Exercise details = Once you find the line with "MAX_RETRIES : nat;" in the entries below, return exactly every line from it through the line with "global variables, the".

Task input =
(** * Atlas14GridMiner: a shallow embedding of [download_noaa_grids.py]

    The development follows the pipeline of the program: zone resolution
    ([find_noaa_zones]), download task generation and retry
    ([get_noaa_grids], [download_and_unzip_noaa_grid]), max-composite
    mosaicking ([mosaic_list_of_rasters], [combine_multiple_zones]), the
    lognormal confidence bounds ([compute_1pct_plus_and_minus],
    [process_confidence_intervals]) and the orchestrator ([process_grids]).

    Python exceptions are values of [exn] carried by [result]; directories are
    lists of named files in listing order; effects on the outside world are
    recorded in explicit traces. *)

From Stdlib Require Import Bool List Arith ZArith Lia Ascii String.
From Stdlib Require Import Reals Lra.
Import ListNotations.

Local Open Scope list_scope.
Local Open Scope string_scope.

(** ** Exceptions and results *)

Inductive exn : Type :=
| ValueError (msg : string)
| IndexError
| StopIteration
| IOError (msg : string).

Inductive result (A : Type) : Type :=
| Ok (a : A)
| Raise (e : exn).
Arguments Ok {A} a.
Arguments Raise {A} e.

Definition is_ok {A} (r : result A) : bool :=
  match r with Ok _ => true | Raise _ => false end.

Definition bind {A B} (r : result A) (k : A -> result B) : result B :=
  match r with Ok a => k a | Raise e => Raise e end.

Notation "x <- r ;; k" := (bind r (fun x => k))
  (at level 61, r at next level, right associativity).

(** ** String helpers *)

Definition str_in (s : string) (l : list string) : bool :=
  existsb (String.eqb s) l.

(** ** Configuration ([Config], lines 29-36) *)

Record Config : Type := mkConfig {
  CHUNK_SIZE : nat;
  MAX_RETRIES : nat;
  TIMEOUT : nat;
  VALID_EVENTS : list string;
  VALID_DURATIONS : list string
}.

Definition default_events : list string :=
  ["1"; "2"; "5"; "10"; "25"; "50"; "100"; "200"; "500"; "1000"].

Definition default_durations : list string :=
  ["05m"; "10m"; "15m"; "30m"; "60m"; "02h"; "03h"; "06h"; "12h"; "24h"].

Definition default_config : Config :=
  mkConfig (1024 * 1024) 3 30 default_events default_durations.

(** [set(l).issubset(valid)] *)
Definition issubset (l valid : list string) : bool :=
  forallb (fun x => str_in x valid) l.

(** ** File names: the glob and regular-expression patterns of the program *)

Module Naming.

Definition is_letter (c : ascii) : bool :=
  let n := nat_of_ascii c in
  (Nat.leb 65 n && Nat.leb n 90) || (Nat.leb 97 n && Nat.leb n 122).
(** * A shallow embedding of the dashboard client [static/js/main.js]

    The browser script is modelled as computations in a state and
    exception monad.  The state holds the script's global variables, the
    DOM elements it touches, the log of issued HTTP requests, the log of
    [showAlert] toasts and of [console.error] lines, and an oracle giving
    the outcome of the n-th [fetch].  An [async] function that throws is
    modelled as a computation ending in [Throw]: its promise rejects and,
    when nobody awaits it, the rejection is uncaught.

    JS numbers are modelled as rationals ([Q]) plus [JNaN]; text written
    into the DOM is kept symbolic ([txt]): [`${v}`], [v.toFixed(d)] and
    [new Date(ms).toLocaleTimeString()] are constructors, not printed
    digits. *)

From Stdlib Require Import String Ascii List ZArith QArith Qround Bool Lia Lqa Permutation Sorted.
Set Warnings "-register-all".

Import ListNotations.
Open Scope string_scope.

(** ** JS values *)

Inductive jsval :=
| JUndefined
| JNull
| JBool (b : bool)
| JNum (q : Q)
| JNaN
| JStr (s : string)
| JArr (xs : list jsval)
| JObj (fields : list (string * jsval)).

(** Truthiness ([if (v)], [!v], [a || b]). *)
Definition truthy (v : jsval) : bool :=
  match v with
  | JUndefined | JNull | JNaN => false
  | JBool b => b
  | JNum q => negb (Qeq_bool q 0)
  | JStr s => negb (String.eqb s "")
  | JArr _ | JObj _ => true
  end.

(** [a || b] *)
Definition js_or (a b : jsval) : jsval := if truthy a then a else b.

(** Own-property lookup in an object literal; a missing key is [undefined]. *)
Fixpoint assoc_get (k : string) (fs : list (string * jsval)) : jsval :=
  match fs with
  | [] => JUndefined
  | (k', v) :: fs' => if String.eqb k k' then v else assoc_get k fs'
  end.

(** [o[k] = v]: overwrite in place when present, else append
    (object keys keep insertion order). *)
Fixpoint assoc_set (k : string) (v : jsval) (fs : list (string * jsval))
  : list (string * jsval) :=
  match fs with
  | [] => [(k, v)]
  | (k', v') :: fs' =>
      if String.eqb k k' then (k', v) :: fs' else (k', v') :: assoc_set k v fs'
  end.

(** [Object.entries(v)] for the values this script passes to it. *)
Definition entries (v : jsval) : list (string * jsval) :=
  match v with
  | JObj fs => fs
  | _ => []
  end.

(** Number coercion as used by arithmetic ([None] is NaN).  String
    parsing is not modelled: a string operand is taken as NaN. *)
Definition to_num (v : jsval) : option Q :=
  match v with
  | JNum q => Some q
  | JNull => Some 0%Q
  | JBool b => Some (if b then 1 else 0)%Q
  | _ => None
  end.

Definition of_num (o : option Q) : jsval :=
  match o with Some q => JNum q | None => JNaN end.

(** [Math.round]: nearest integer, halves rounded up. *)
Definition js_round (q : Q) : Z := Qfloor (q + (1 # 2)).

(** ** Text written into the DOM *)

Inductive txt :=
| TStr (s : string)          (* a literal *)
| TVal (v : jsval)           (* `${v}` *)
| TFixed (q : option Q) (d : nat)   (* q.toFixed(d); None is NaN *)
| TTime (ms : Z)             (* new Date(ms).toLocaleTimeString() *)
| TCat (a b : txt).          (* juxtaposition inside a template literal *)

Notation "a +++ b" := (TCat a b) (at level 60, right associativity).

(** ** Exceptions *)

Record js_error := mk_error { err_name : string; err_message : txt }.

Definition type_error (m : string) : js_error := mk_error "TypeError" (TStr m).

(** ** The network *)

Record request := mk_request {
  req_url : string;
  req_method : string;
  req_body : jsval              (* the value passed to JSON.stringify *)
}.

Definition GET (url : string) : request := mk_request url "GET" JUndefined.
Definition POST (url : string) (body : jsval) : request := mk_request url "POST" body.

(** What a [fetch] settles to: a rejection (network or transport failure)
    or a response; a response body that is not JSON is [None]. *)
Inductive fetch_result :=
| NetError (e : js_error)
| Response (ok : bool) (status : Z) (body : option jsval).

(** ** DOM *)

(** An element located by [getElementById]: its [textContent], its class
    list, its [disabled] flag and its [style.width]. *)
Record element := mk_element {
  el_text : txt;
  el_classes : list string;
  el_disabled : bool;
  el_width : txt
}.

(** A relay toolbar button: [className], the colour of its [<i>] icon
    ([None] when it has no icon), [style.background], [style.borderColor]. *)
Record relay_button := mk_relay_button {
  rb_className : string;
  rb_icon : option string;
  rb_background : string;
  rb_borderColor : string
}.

Task result =
  MAX_RETRIES : nat;
  TIMEOUT : nat;
  VALID_EVENTS : list string;
  VALID_DURATIONS : list string
}.

Definition default_events : list string :=
  ["1"; "2"; "5"; "10"; "25"; "50"; "100"; "200"; "500"; "1000"].

Definition default_durations : list string :=
  ["05m"; "10m"; "15m"; "30m"; "60m"; "02h"; "03h"; "06h"; "12h"; "24h"].

Definition default_config : Config :=
  mkConfig (1024 * 1024) 3 30 default_events default_durations.

(** [set(l).issubset(valid)] *)
Definition issubset (l valid : list string) : bool :=
  forallb (fun x => str_in x valid) l.

(** ** File names: the glob and regular-expression patterns of the program *)

Module Naming.

Definition is_letter (c : ascii) : bool :=
  let n := nat_of_ascii c in
  (Nat.leb 65 n && Nat.leb n 90) || (Nat.leb 97 n && Nat.leb n 122).
(** * A shallow embedding of the dashboard client [static/js/main.js]

    The browser script is modelled as computations in a state and
    exception monad.  The state holds the script's global variables, the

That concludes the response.